After returning from La Jolla on Monday, I have been working nonstop. I feel like my husband and I are going through a rough patch, where we are on different levels, different vibes, with different goals. I will admit, after the blow up I wrote about in the 10,000 Pound Gorilla, which we have never discussed between the two of us, I haven’t been his biggest fan and although I feel like I am working through it as well as can be expected, he obviously doesn’t.
Last night, he said that I am constantly interrupting him, not letting him finish a thought, shutting him down at every turn. I’m not meaning to do this but, in retrospect, I probably am doing this as a defense mechanism because I don’t trust what he’ll say to the kids, around the kids, at the kids. Me, I’m not scared of him, but my goal has always been a peaceful, safe home and I feel like our parenting styles and goals are at odds and always have been. I spent a large part of the kids’ childhood letting him be stricter and honestly ruder to them that I would have liked, but I also see some value in the strictness. It’s the rudeness and anger that comes out while being strict that I can’t stand, and it seems like these are inextricably linked with him. Long story short: I finally put my foot down too late and most of the damage in their relationship is done (as you could see in my previous post). Both kids avoid him most of the time and I hate that this is how they feel about their dad.
And yes, I’ve contemplated leaving him, but the problem is that I love him and he is a good person and he tries to be a good dad; he doesn’t hear himself. He never stops himself. He rarely apologizes. But he is my partner and he is a good, reliable dad. He’s just not often nice to them. He’s too busy talking down to them or telling them what they are doing is wrong. I know he sees this as parenting … his dad was an absent alcoholic and his mom did her best … but he doesn’t understand that there is more to it.

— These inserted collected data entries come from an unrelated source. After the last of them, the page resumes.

(* ===== verification/Prelude.v ===== *)
(** Prelude: what every component of the development shares.

    Go's machine integers with their wrap-around, the error values and the
    result monad, byte strings ([list ascii]) with the parts of [fmt],
    [strconv], [strings] and [bytes] that the modelled code uses, the
    lexicographic order of byte strings, and the lemmas and tactics about them.
    The components are documented in Root.v. *)
From Stdlib Require Export ZArith Ascii String Lia.
From stdpp Require Export base tactics numbers list gmap strings.
#[global] Open Scope Z_scope.

(** * Machine integers *)

Definition two64 : Z := 2 ^ 64.

(** The value of a [uint64] computation: reduction modulo 2^64. *)
Definition u64 (z : Z) : Z := z mod two64.

(** [int(x)] of a [uint64] on a 64-bit platform: two's complement. *)
Definition i64 (z : Z) : Z :=
  let m := z mod two64 in if m <? 2 ^ 63 then m else m - two64.

Definition is_u64 (z : Z) : Prop := 0 <= z < two64.

#[global] Instance is_u64_dec z : Decision (is_u64 z).
Proof. unfold is_u64. apply _. Defined.

Lemma u64_range z : is_u64 (u64 z).
Proof. apply Z.mod_pos_bound. reflexivity. Qed.

Lemma u64_id z : is_u64 z -> u64 z = z.
Proof. apply Z.mod_small. Qed.

Lemma i64_id z : 0 <= z < 2 ^ 63 -> i64 z = z.
Proof.
  intros H. unfold i64, two64. rewrite Z.mod_small by lia.
  destruct (Z.ltb_spec z (2 ^ 63)); lia.
Qed.

Create HintDb go discriminated.
#[export] Hint Resolve u64_range : go.

(** * Errors and results *)

(** Go's error values: the sentinels the code compares with [==], messages
    made by [fmt.Errorf], wrapping by its verb [%w], and errors that come out of
    code outside the repository. Format arguments of a message are not kept.
    [Panic] is not an error value: it marks a run-time panic of the goroutine. *)
Inductive error : Type :=
| ErrNotFound | ErrClosed | ErrReadOnly | ErrInvalidReceipt
| ErrSyntax | ErrRange
| Errorf (msg : string)
| Wrap (msg : string) (e : error)
| External (code : Z)
| Panic (msg : string).

#[global] Instance error_eq_dec : EqDecision error.
Proof. solve_decision. Defined.

Inductive res (A : Type) : Type :=
| Ok (a : A)
| Err (e : error).
Arguments Ok {A} a.
Arguments Err {A} e.

#[global] Instance res_ret : MRet res := fun A a => Ok a.
#[global] Instance res_bind : MBind res := fun A B k r =>
  match r with Ok a => k a | Err e => Err e end.
#[global] Instance res_fmap : FMap res := fun A B f r =>
  match r with Ok a => Ok (f a) | Err e => Err e end.

Definition is_ok {A} (r : res A) : bool := match r with Ok _ => true | Err _ => false end.

(** [return fmt.Errorf("...: %w", err)] around a call. *)
Definition wrap_err {A} (msg : string) (r : res A) : res A :=
  match r with Ok a => Ok a | Err e => Err (Wrap msg e) end.

Lemma bind_ok {A B} (r : res A) (k : A -> res B) b :
  (r ≫= k) = Ok b -> exists a, r = Ok a /\ k a = Ok b.
Proof. destruct r; cbn; intros H; [eauto | discriminate]. Qed.

Lemma wrap_err_ok {A} msg (r : res A) a : wrap_err msg r = Ok a <-> r = Ok a.
Proof. destruct r; cbn; split; congruence. Qed.


(** Peel one successful [bind] or [wrap_err] off a hypothesis. *)
Ltac inv_ok :=
  repeat match goal with
    | H : (_ ≫= _) = Ok _ |- _ =>
        let a := fresh "r" in let H1 := fresh H in
        apply bind_ok in H as (a & H1 & H)
    | H : wrap_err _ _ = Ok _ |- _ => apply wrap_err_ok in H
    | H : Ok _ = Ok _ |- _ => injection H as H; subst
    | H : Err _ = Ok _ |- _ => discriminate H
    end.

(** * State and errors *)

(** A computation on a mutable state: it ends in a value or an error, and the
    state keeps the writes made before the error, as the code's does. *)
Definition ST (S A : Type) : Type := S -> res A * S.

#[global] Instance ST_ret S : MRet (ST S) := fun A a s => (Ok a, s).
#[global] Instance ST_bind S : MBind (ST S) := fun A B k m s =>
  match m s with
  | (Ok a, s') => k a s'
  | (Err e, s') => (Err e, s')
  end.

Definition lift {S A} (r : res A) : ST S A := fun s => (r, s).
Definition fail {S A} (e : error) : ST S A := lift (Err e).
Definition gets {S A} (f : S -> A) : ST S A := fun s => (Ok (f s), s).
Definition modify {S} (f : S -> S) : ST S unit := fun s => (Ok tt, f s).
Definition wrapST {S A} (msg : string) (m : ST S A) : ST S A :=
  fun s => let '(r, s') := m s in (wrap_err msg r, s').

(** Look at how a computation ended: the [if err != nil] that tells errors apart. *)
Definition tryST {S A B} (m : ST S A) (k : res A -> ST S B) : ST S B :=
  fun s => let '(r, s') := m s in k r s'.

(** [for _, x := range l { if err := f(x); err != nil { return err } }]. *)
Fixpoint forST {S A} (f : A -> ST S unit) (l : list A) : ST S unit :=
  match l with
  | [] => mret tt
  | x :: l' => _ ← f x; forST f l'
  end.

Lemma bind_ST_ok {S A B} (m : ST S A) (k : A -> ST S B) s b s' :
  (m ≫= k) s = (Ok b, s') -> exists a s1, m s = (Ok a, s1) /\ k a s1 = (Ok b, s').
Proof.
  unfold mbind, ST_bind. destruct (m s) as [[a|e] s1]; [eauto|discriminate].
Qed.

Lemma wrapST_ok {S A} msg (m : ST S A) s a s' :
  wrapST msg m s = (Ok a, s') <-> m s = (Ok a, s').
Proof.
  unfold wrapST. destruct (m s) as [r s1]. destruct r; cbn; split; intros; simplify_eq; done.
Qed.

(** Peel one successful step off a hypothesis about a computation. *)
Ltac inv_ST :=
  repeat match goal with
    | H : (_ ≫= _) _ = (Ok _, _) |- _ =>
        let a := fresh "r" in let s1 := fresh "s" in let H1 := fresh H in
        apply bind_ST_ok in H as (a & s1 & H1 & H)
    | H : wrapST _ _ _ = (Ok _, _) |- _ => apply wrapST_ok in H
    | H : lift (Ok _) _ = (Ok _, _) |- _ => injection H as ? ?; subst
    | H : lift (Err _) _ = (Ok _, _) |- _ => discriminate H
    | H : fail _ _ = (Ok _, _) |- _ => discriminate H
    | H : mret _ _ = (Ok _, _) |- _ => injection H as ? ?; subst
    | H : modify _ _ = (Ok _, _) |- _ => injection H as ? ?; subst
    | H : gets _ _ = (Ok _, _) |- _ => injection H as ? ?; subst
    end.

(** [runs m s Q]: from [s] the computation ends without an error, in a value and a
    state that satisfy [Q]. *)
Definition runs {S A} (m : ST S A) (s : S) (Q : A -> S -> Prop) : Prop :=
  exists a s', m s = (Ok a, s') /\ Q a s'.

Lemma runs_ret {S A} (a : A) (s : S) (Q : A -> S -> Prop) : Q a s -> runs (mret a) s Q.
Proof. intros H. by exists a, s. Qed.

Lemma runs_lift {S A} (r : res A) (s : S) a (Q : A -> S -> Prop) :
  r = Ok a -> Q a s -> runs (lift r) s Q.
Proof. intros -> H. by exists a, s. Qed.

Lemma runs_wrapST {S A} msg (m : ST S A) s Q : runs m s Q -> runs (wrapST msg m) s Q.
Proof. intros (a & s' & H & HQ). exists a, s'. split; [|done]. unfold wrapST. by rewrite H. Qed.

Lemma runs_bind {S A B} (m : ST S A) (k : A -> ST S B) s Q :
  runs m s (fun a s' => runs (k a) s' Q) -> runs (m ≫= k) s Q.
Proof.
  intros (a & s1 & H & b & s2 & H2 & HQ). exists b, s2. split; [|done].
  unfold mbind, ST_bind. by rewrite H.
Qed.

Lemma runs_mono {S A} (m : ST S A) s (Q R : A -> S -> Prop) :
  runs m s Q -> (forall a s', Q a s' -> R a s') -> runs m s R.
Proof. intros (a & s' & H & HQ) HR. exists a, s'. auto. Qed.

Lemma runs_forST {S A} (I : S -> Prop) (f : A -> ST S unit) l s :
  (forall x s, x ∈ l -> I s -> runs (f x) s (fun _ => I)) -> I s ->
  runs (forST f l) s (fun _ => I).
Proof.
  intros Hf. revert s. induction l as [|x l IH]; intros s HI; cbn [forST]; [by apply runs_ret|].
  apply runs_bind. eapply runs_mono; [apply Hf; [by left | done]|].
  intros a s' HI'. apply IH; [|done]. intros y s1 Hy HI1. apply Hf; [by right | done].
Qed.

Lemma runs_tt {S} (m : ST S unit) s Q : runs m s Q -> exists s', m s = (Ok tt, s').
Proof. intros ([] & s' & H & _). eauto. Qed.

(** * Byte strings *)

Abbreviation bytes := (list ascii).

Definition lit (s : string) : bytes := list_ascii_of_string s.

Definition byte_val (c : ascii) : Z := Z.of_N (N_of_ascii c).
Definition byte_of (z : Z) : ascii := ascii_of_N (Z.to_N (z mod 256)).

Lemma byte_val_range c : 0 <= byte_val c < 256.
Proof.
  unfold byte_val. pose proof (N_ascii_bounded c). lia.
Qed.

Lemma byte_val_of z : byte_val (byte_of z) = z mod 256.
Proof.
  unfold byte_val, byte_of.
  pose proof (Z.mod_pos_bound z 256 eq_refl).
  rewrite N_ascii_embedding by lia. lia.
Qed.

Lemma byte_val_inj c d : byte_val c = byte_val d -> c = d.
Proof.
  unfold byte_val. intros H. apply N2Z.inj in H.
  rewrite <- (ascii_N_embedding c), <- (ascii_N_embedding d), H. done.
Qed.

Lemma byte_of_val c : byte_of (byte_val c) = c.
Proof.
  apply byte_val_inj. rewrite byte_val_of. apply Z.mod_small, byte_val_range.
Qed.

(** [bytes.HasPrefix], [strings.HasPrefix]: argument order as in Go. *)
Fixpoint HasPrefix (key prefix : bytes) : bool :=
  match prefix, key with
  | [], _ => true
  | p :: ps, k :: ks => bool_decide (p = k) && HasPrefix ks ps
  | _ :: _, [] => false
  end.

(** [strings.TrimPrefix]. *)
Definition TrimPrefix (s prefix : bytes) : bytes :=
  if HasPrefix s prefix then drop (length prefix) s else s.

So, yes, I’m sure I am interrupting him and not letting him finish his sentences, and I feel bad about that when it is in regard to silly, day-to-day things. What we are having for dinner is what caused him to get mad at me last night because I cut him off when he was listing off options. But I don’t feel bad when I am protecting my kids from his forked tongue. I have a feeling that fight is just around the bend and it’s going to be a doozy. I feel like he thinks he put in his 18 years and is annoyed that our kids will need us beyond that time, even though that is the exact reason he really doesn’t get along with his parents (they are very selfish) and why he loves mine to pieces (because they are not selfish at all).
I value peace. I’ve always wanted to leave in a peaceful, safe house, and yet I am constantly surrounded by the testosterone drama that fills these walls day in and day out from all three of them. I’m just waiting for the next blow up. I wonder when this will end.